As Chen explained in a recent Drug Discovery AI Talk,

“AI empowers startups, academic labs, and smaller organizations to drive therapeutic innovation. Agentic AI systems can automate experimental workflows.”

This decentralized relay flows from publication → design → bench:

  1. Researchers publish a mechanism.

  2. SPARC integrates and validates it, generating candidate compounds.

  3. External partners—from academia, startups, or industry—conduct experiments to advance the best hits.

For the Alzheimer’s case study, SPARC’s provisional filing includes 18 synthetically accessible compounds prioritized for follow-up assays.

“I ran the end-to-end analysis—linking the literature to GTKM, generating and down-selecting compounds, and clearing early ADME/safety flags—so collaborators receive a short list worth making,”said Fuad Al Abir, a doctoral student in Chen’s lab who led the in-silico triage.

Next Steps

The continued design and development of these analogs will also draw on Zhang’s deep expertise in computer- and AI-aided drug discovery for Alzheimer’s disease.
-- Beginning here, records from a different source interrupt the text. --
Lemma project_stats_eq :
  let st1 := get_project_stats env self s1 in
  let st2 := get_project_stats env self s2 in
  total_files st1 = total_files st2
  /\ total_directories st1 = total_directories st2
  /\ total_lines st1 = total_lines st2
  /\ language_rows st1 = language_rows st2.
Proof.
  destruct (project_stats_fields env self s1) as (F1 & D1 & L1 & G1).
  destruct (project_stats_fields env self s2) as (F2 & D2 & L2 & G2).
  simpl. unfold language_rows. rewrite F1, F2, D1, D2, L1, L2, G1, G2.
  pose proof all_files_perm as P.
  repeat split.
  - now rewrite (Permutation_length P).
  - now rewrite (structure_length self items1 items2 same_entries).
  - apply Zsum_perm. now apply Permutation_map.
  - f_equal. apply language_table_perm. now apply Permutation_map.
Qed.

Lemma generate_summary_eq :
  generate_summary self s1 (get_project_stats env self s1)
  = generate_summary self s2 (get_project_stats env self s2).
Proof.
  destruct project_stats_eq as (F & D & L & G).
  unfold generate_summary, summary_lines. rewrite F, D, L, G.
  now rewrite (directory_rows_eq self items1 items2 same_entries).
Qed.

Lemma print_found_eq (w : World) :
  print_found (get_project_stats env self s1) w
  = print_found (get_project_stats env self s2) w.
Proof.
  destruct project_stats_eq as (F & D & _). unfold print_found.
  now rewrite F, D.
Qed.

Lemma generate_code_output_eq :
  generate_code_output env self s1 = generate_code_output env self s2.
Proof.
  unfold generate_code_output.
  now rewrite (code_output_lines_eq self items1 items2 same_entries
                 entries_ok env).
Qed.

Lemma format_directory_structure_eq :
  format_directory_structure self s1 = format_directory_structure self s2.
Proof.
  unfold format_directory_structure.
  now rewrite (tree_lines_eq self items1 items2 same_entries entries_ok).
Qed.

Lemma count_files_eq : count_files s1 = count_files s2.
Proof.
  assert (H : forall (s : Structure) n,
             fold_left (fun n entry =>
                          (n + Z.of_nat (List.length (snd entry)))%Z) s n
             = (n + Z.of_nat (List.length (all_files s)))%Z).
  { induction s as [|[k files] r IH]; intros n; simpl; [lia|].
    rewrite IH, length_app. lia. }
  unfold count_files. rewrite !H.
  now rewrite (Permutation_length all_files_perm).
Qed.

End Determinism.

Section SameReport.
Variable env : Env.
Variable self : CodebaseParser.
Variables items1 items2 : list Item.
Hypothesis same_entries : Permutation items1 items2.
Hypothesis entries_ok : Forall (fun item => entry_ok (rel item)) items1.
Hypothesis none_raises :
  Forall (fun item => stat_raises env self item = None) items1.

(** When no entry raises, the scan goes through the enumeration given. *)
Lemma scan_directory_io_with_rglob (items : list Item) (w : World) :
  Forall (fun item => stat_raises env self item = None) items ->
  scan_directory_io (with_rglob env items) self w
  = (scan_directory self items,
     match rglob_error env (root_path self) with
     | None => w
     | Some (PermissionError e) =>
         print ("Permission denied accessing: " +++ e) w
     | Some (ScanException e) => print ("Error scanning directory: " +++ e) w
     end).
Proof.
  intros H. unfold scan_directory_io. cbn [with_rglob rglob].
  rewrite (processed_all (with_rglob env items) self items); [reflexivity|].
  intros item Hin. exact (proj1 (Forall_forall _ _) H item Hin).
Qed.
(** * Allocation endpoints of the agent's HTTP server

    A shallow embedding of [command/agent/alloc_endpoint.go]: the handlers
    that list, fetch, stop, restart, signal, garbage-collect, measure and
    snapshot allocations, with the calls they make to the rest of the agent
    recorded in a trace. *)

From Stdlib Require Import ZArith Ascii String.
From stdpp Require Import base option list strings gmap.

Local Open Scope Z_scope.
Local Open Scope string_scope.
Local Open Scope list_scope.

(** ** Go values *)

(** A pointer is a cell of the heap; a nullable pointer is [option loc],
    [None] being Go's [nil]. *)
Definition loc := positive.
Definition ptr := option loc.

(** A [[]byte]; only its length and contents are observed here. *)
Definition bytes := list Byte.byte.

(** The three flags returned by [rpcHandlerForAlloc] and [rpcHandlerForNode]:
    [(useLocalClient, useClientRPC, useServerRPC)]. *)
Definition Handler : Type := bool * bool * bool.

(** ** The types of [nomad/structs] and [client/structs]

    The handlers only move these around: they are kept abstract, together
    with the zero value that a Go [var] or composite literal gives them. *)
Class Structs := {
  QueryOptions : Type;          (* structs.QueryOptions, holds the Region *)
  QueryMeta : Type;             (* structs.QueryMeta *)
  WriteRequest : Type;          (* structs.WriteRequest *)
  GenericResponse : Type;       (* structs.GenericResponse *)
  AllocStopResponse : Type;     (* structs.AllocStopResponse *)
  AllocResourceUsage : Type;    (* cstructs.AllocResourceUsage *)
  SignalFields : Type;          (* AllocSignalRequest without AllocID and QueryOptions *)
  TaskStatesT : Type;           (* map[string]*TaskState, by value *)
  AllocFS : Type;               (* allocdir.AllocDirFS *)
  foreign_error : Type;         (* errors made outside this file *)
  zeroQueryOptions : QueryOptions;
  zeroQueryMeta : QueryMeta;
  zeroWriteRequest : WriteRequest;
  zeroGenericResponse : GenericResponse;
  zeroAllocStopResponse : AllocStopResponse;
  zeroSignalFields : SignalFields;
  foreign_Error : foreign_error → string;
}.

Section Endpoint.
Context `{Structs}.

(** ** Errors

    A Go [error] seen from this file: made by [CodedError] (an
    [HTTPCodedError], which carries a status code), made by [fmt.Errorf], or
    handed over by a collaborator. *)
Inductive error :=
| CodedError (code : Z) (msg : string)
| Errorf (msg : string)
| Foreign (e : foreign_error).

(** [err.Error()] *)
Definition Error (e : error) : string :=
  match e with
  | CodedError _ msg => msg
  | Errorf msg => msg
  | Foreign x => foreign_Error x
  end.

(** [err.(HTTPCodedError).Code()], when the error is a coded one. *)
Definition Code (e : error) : option Z :=
  match e with
  | CodedError code _ => Some code
  | _ => None
  end.

Definition allocNotFoundErr : string := "allocation not found".
Definition resourceNotFoundErr : string := "resource not found".

(** ** Requests *)

(** [*http.Request], as far as the handlers read it. *)
Record Request := {
  Method : string;
  URLPath : string;                      (* req.URL.Path *)
  URLQuery : gmap string (list string);  (* req.URL.Query() *)
  Header : gmap string (list string);
  Body : string;
}.

(** [url.Values.Get]: the first value of the key, or the empty string. *)
Definition Values_Get (v : gmap string (list string)) (key : string) : string :=
  match v !! key with
  | Some (x :: _) => x
  | _ => ""
  end.

Record AllocListRequest := {
  List_QueryOptions : QueryOptions;
}.

Record AllocSpecificRequest := {
  Specific_AllocID : string;
  Specific_QueryOptions : QueryOptions;
}.

Record AllocStopRequest := {
  Stop_AllocID : string;
  Stop_WriteRequest : WriteRequest;
}.

Record NodeSpecificRequest := {
  Node_NodeID : string;
  Node_QueryOptions : QueryOptions;
}.

Record AllocRestartRequest := {
  Restart_AllocID : string;
  Restart_TaskName : string;
  Restart_QueryOptions : QueryOptions;
}.

Record AllocSignalRequest := {
  Signal_AllocID : string;
  Signal_Fields : SignalFields;
  Signal_QueryOptions : QueryOptions;
}.

Record AllocStatsRequest := {
  Stats_AllocID : string;
  Stats_Task : string;
  Stats_QueryOptions : QueryOptions;
}.

(** ** Replies *)

Record AllocListResponse := {
  Allocations : option (list ptr);   (* []*structs.AllocListStub, None is nil *)
  List_QueryMeta : QueryMeta;
}.

Record SingleAllocResponse := {
  Alloc : ptr;                       (* *structs.Allocation *)
  Single_QueryMeta : QueryMeta;
}.

Record AllocStatsResponse := {
  Stats : option AllocResourceUsage; (* *cstructs.AllocResourceUsage *)
}.

(** ** The heap: allocations, their jobs and the list stubs *)

Record Job := {
  Payload : bytes;
}.

Record Allocation := {
  Alloc_Job : ptr;                   (* *structs.Job *)
  Alloc_TaskStates : TaskStatesT;
}.

Record AllocListStub := {
  Stub_TaskStates : TaskStatesT;
}.

Record Heap := {
  allocs : gmap loc Allocation;
  jobs : gmap loc Job;
  stubs : gmap loc AllocListStub;
}.

(** ** What a handler does to the rest of the agent *)

(** Which of the agent's RPC entry points a call goes through:
    [s.agent.RPC], [s.agent.Client().ClientRPC], [s.agent.Client().RPC] and
    [s.agent.Server().RPC]. *)
Inductive Transport :=
| Agent_RPC
| Client_ClientRPC
| Client_RPC
| Server_RPC.

Inductive RPCArgs :=
| ArgsAllocList (a : AllocListRequest)
| ArgsAllocSpecific (a : AllocSpecificRequest)
| ArgsAllocStop (a : AllocStopRequest)
| ArgsNodeSpecific (a : NodeSpecificRequest)
| ArgsAllocRestart (a : AllocRestartRequest)
| ArgsAllocSignal (a : AllocSignalRequest)
| ArgsAllocStats (a : AllocStatsRequest).

Inductive Event :=
| EvRPC (t : Transport) (method : string) (args : RPCArgs)
| EvRpcHandlerForAlloc (allocID : string) (r : Handler)
| EvRpcHandlerForNode (nodeID : string) (r : Handler)
| EvValidateMigrateToken (allocID secret : string)
| EvGetAllocFS (allocID : string)
| EvSnapshot (fs : AllocFS)
| EvSnappyDecode (src : bytes)
| EvAllocCopy (p : loc)
| EvSetMeta (m : QueryMeta).

Definition is_rpc (ev : Event) : bool :=
  match ev with EvRPC _ _ _ => true | _ => false end.

(** The value a handler returns in its [interface{}] result. *)
Inductive Value :=
| VNil
| VAllocStubs (s : option (list ptr))
| VAlloc (p : loc)
| VAllocStopResponse (r : AllocStopResponse)
| VGenericResponse (r : GenericResponse)
| VAllocResourceUsage (p : option AllocResourceUsage).

(** ** The handler monad

    A handler runs on a heap and gives its result, the heap it leaves and
    the calls it made, oldest first; [None] is a run-time panic (a nil
    pointer dereference). *)
Definition M (A : Type) : Type := Heap → option (A * Heap * list Event).

#[global] Instance M_ret : MRet M := λ A a h, Some (a, h, []).

#[global] Instance M_bind : MBind M := λ A B f m h,
  match m h with
  | None => None
  | Some (a, h1, t1) =>
    match f a h1 with
    | None => None
    | Some (b, h2, t2) => Some (b, h2, t1 ++ t2)
    end
  end.

Definition panic {A} : M A := λ _, None.
Definition emit (ev : Event) : M unit := λ h, Some (tt, h, [ev]).
Definition get_heap : M Heap := λ h, Some (h, h, []).
Definition put_heap (h : Heap) : M unit := λ _, Some (tt, h, []).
His recent publication in ACS Pharmacology & Translational Science describes a novel drug candidate demonstrating in vivo therapeutic efficacy for Alzheimer’s disease — further underscoring SPARC’s strength in AI-driven neurodegenerative research.👉 Read the publication here.

SPARC is now seeking partners to rapidly test the 18 compounds in:

  • Enzymatic and cellular assays

  • ADMET profiling

  • Early in vivo models

A successful outcome could trigger company formation and accelerate IND-enabling studies toward clinical trials.


A Template for Open, Distributed Drug Discovery

SPARC envisions this as a template for decentralized drug discovery across chronic diseases:Treat each high-quality mechanism paper as a starting gun,run the AI-enabled relay to generate drug-like matter,and pass the baton to experimentalists for validation.

This model gives credit to the original authors for their mechanistic insights, positions SPARC as the systems-AI translator, and opens the door for rapid, collaborative validation across the biomedical community.